En parallèle, le mouvement syndical écope : « Les syndicats sont attaqués au moment où il y a un impératif de solidarité internationale renouvelé, parce qu’on ne peut plus penser les réponses à la crise dans un contexte uniquement national. » Il y a également une forte délocalisation de l’industrie manufacturière et les économies régionales souffrent de l’installation de géants comme Wal-Mart. Les travailleurs vivent dans la précarité et, sur le plan financier, les bulles spéculatives se multiplient.

Les voies à emprunter pour en sortir

Le sociologue pose le constat que la crise est effectivement loin d’être finie et, questionné sur l’après-crise et les changements à apporter, il y va de ce diagnostic qui laisse voir la nécessité de la recherche d’un meilleur équilibre : « C’est une question fondamentalement de rapport de force. En comparaison avec la situation antérieure du New Deal entre le capitalisme et le mouvement ouvrier, le rapport de force a été inversé ; il y a un affaiblissement des mouvements sociaux et des organismes de réglementation dans nos sociétés ; à cet égard, les États-Unis sont l’exemple par excellence. »

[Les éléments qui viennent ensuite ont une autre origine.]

(* ===== verification/Native.v ===== *)
(** Native balances ([crates/blockchain/primitives/src/storage/direct.rs]):
    transfers and burns against the account table of the storage provider.

    A contract's state that reaches the native balances is an instance of
    [Native]; the operations and their lemmas are shared by its users. *)

From S2P Require Import Prelude.

Class Native (S : Type) := {
  native_of : S -> gmap Address Z;
  set_native : gmap Address Z -> S -> S }.

(** Setting the balances changes nothing else, and reading sees what was set. *)
Class NativeLaws (S : Type) `{Native S} : Prop := {
  native_set : forall n s, native_of (set_native n s) = n;
  set_native_same : forall s, set_native (native_of s) s = s }.

Section Operations.
Context {S : Type} `{Native S}.

Definition balance (address : Address) : M S Z := gets (fun s => (native_of s).[address]).

Definition transfer_balance (from to : Address) (amount : Z) : M S unit :=
  if amount =? 0 then mret tt
  else if from =? to then mret tt
  else
    let! from_balance := balance from in
    require (negb (from_balance <? amount)) (Fatal "insufficient balance") ;;;
    let! to_balance := balance to in
    let! credited := lift (ok_or (checked_add u256_max to_balance amount)
                             (Fatal "balance overflow")) in
    modify (fun s =>
      set_native ((native_of s).[from <- from_balance - amount].[to <- credited]) s).

Definition decrease_balance (address : Address) (amount : Z) : M S unit :=
  if amount =? 0 then mret tt
  else
    let! held := balance address in
    require (negb (held <? amount)) (Fatal "insufficient balance for burn") ;;;
    modify (fun s => set_native ((native_of s).[address <- held - amount]) s).
End Operations.

(** Every balance is a 256-bit word. *)
Definition balances_bounded (n : gmap Address Z) : Prop := forall a, 0 <= n.[a] <= u256_max.

(** The whole supply is a 256-bit word, so no credit of held value overflows. *)
Definition supply_bounded (n : gmap Address Z) : Prop :=
  (forall a, 0 <= n.[a]) /\ map_sum n <= u256_max.

Lemma supply_balances n : supply_bounded n -> balances_bounded n.
Proof. intros [Hn Hs] a. pose proof (map_sum_le n a Hn). pose proof (Hn a). lia. Qed.

Section Lemmas.
Context {S : Type} `{NativeLaws S}.

Lemma transfer_inv from to amount s s' :
  transfer_balance from to amount s = (Ok tt, s') -> 0 <= amount ->
  exists n, s' = set_native n s
    /\ (amount = 0 \/ from = to -> s' = s)
    /\ (from <> to -> amount <= (native_of s).[from] \/ amount = 0)
    /\ (from <> to -> forall a, n.[a] = (native_of s).[a]
           - (if decide (a = from) then amount else 0) + (if decide (a = to) then amount else 0))
    /\ (balances_bounded (native_of s) -> balances_bounded n).
Proof.
  intros Hrun Ha. unfold transfer_balance, balance in Hrun.
  destruct (Z.eqb_spec amount 0) as [->|H0']; [|destruct (Z.eqb_spec from to) as [->|Hft]]; minv.
  - exists (native_of s). split_and!; [by rewrite set_native_same|done|by right| |done].
    intros _ a. repeat case_decide; lia.
  - exists (native_of s). split_and!; [by rewrite set_native_same|done|done|done|done].
  - bprop. eexists. split_and!; [reflexivity|naive_solver|by left| |].
    + intros _ a. rewrite !mread_mwrite. repeat case_decide; subst; try done; lia.
    + intros Hn a. rewrite !mread_mwrite. pose proof (Hn from). pose proof (Hn to). pose proof (Hn a).
      repeat case_decide; lia.
Qed.

Lemma transfer_supply from to amount s s' :
  transfer_balance from to amount s = (Ok tt, s') ->
  map_sum (native_of s') = map_sum (native_of s).
Proof.
  intros Hrun. unfold transfer_balance, balance in Hrun. minv_all; try done. bprop.
  rewrite native_set, !map_sum_mwrite, mread_mwrite_ne by done. lia.
Qed.

Lemma transfer_succeeds from to amount s :
  0 < amount -> from <> to -> amount <= (native_of s).[from] ->
  (native_of s).[to] + amount <= u256_max ->
  exists s', transfer_balance from to amount s = (Ok tt, s').
Proof.
  intros Ha Hne Hf Ht.
  unfold transfer_balance, balance, mbind, gets, require, lift, checked_add.
  rewrite (proj2 (Z.eqb_neq amount 0)), (proj2 (Z.eqb_neq from to)) by (done || lia).
  rewrite (proj2 (Z.ltb_ge _ _)) by lia. simpl. rewrite (proj2 (Z.leb_le _ _)) by lia. by eexists.
Qed.

Lemma decrease_inv address amount s s' :
  decrease_balance address amount s = (Ok tt, s') -> 0 <= amount ->
  exists n, s' = set_native n s
    /\ (amount <= (native_of s).[address] \/ amount = 0)
    /\ (forall a, n.[a] = (native_of s).[a] - if decide (a = address) then amount else 0)
    /\ (balances_bounded (native_of s) -> balances_bounded n).
Proof.
  intros Hrun Ha. unfold decrease_balance, balance in Hrun.
  destruct (Z.eqb_spec amount 0) as [->|H0']; minv.
  - exists (native_of s). split_and!; [by rewrite set_native_same|by right| |done].
    intros a. case_decide; lia.
  - bprop. eexists. split_and!; [reflexivity|by left| |].
    + intros a. rewrite mread_mwrite. repeat case_decide; subst; try done; lia.
    + intros Hn a. rewrite mread_mwrite. pose proof (Hn address). pose proof (Hn a).
      case_decide; lia.
Qed.

Lemma decrease_supply address amount s s' :
  decrease_balance address amount s = (Ok tt, s') -> 0 <= amount ->
  map_sum (native_of s') <= map_sum (native_of s).
Proof.
  intros Hrun Ha. unfold decrease_balance, balance in Hrun. minv_all; try done.
  rewrite native_set, map_sum_mwrite. lia.
Qed.

Lemma decrease_succeeds address amount s :
  amount <= (native_of s).[address] ->
  exists s', decrease_balance address amount s = (Ok tt, s').
Proof.
  intros Hle. unfold decrease_balance, balance, mbind, gets, require.
  destruct (amount =? 0); [by eexists|].
  rewrite (proj2 (Z.ltb_ge _ _)) by lia. by eexists.
Qed.
End Lemmas.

Il repère actuellement deux impératifs dont il importe de tenir compte pour apaiser la tempête : « Il y a d’abord celui d’ordre écologique. Si on regarde Copenhague, c’est l’échec, selon les spécialistes, et Cancún s’en vient en décembre. On risque de perdre le contrôle de ce qui se passe sur la planète et on est rendu dans une zone de dangerosité qui est due aux changements climatiques, même si certains essaient de nous dire autre chose. » Il faut revoir l’échelle de grandeur : « On ne peut plus penser à la solution des problèmes dans un cadre national comme on le faisait auparavant ; la solidarité internationale devient un autre impératif important dans un projet de société alternatif. »

À la suite de quoi, M. Favreau assure qu’il faut sortir du capitalisme : « Ça ne veut pas dire de le renverser, mais de faire occuper le terrain dans le plus grand nombre de secteurs possible par des entreprises collectives ou à contrôle démocratique, par l’entreprise publique et par des organismes de réglementation. » Les quatre pistes de sortie du capitalisme sont les suivantes : la démocratisation de l’économie, le renouvellement de l’État social, le passage au vert et la construction d’un nouveau mouvement citoyen international.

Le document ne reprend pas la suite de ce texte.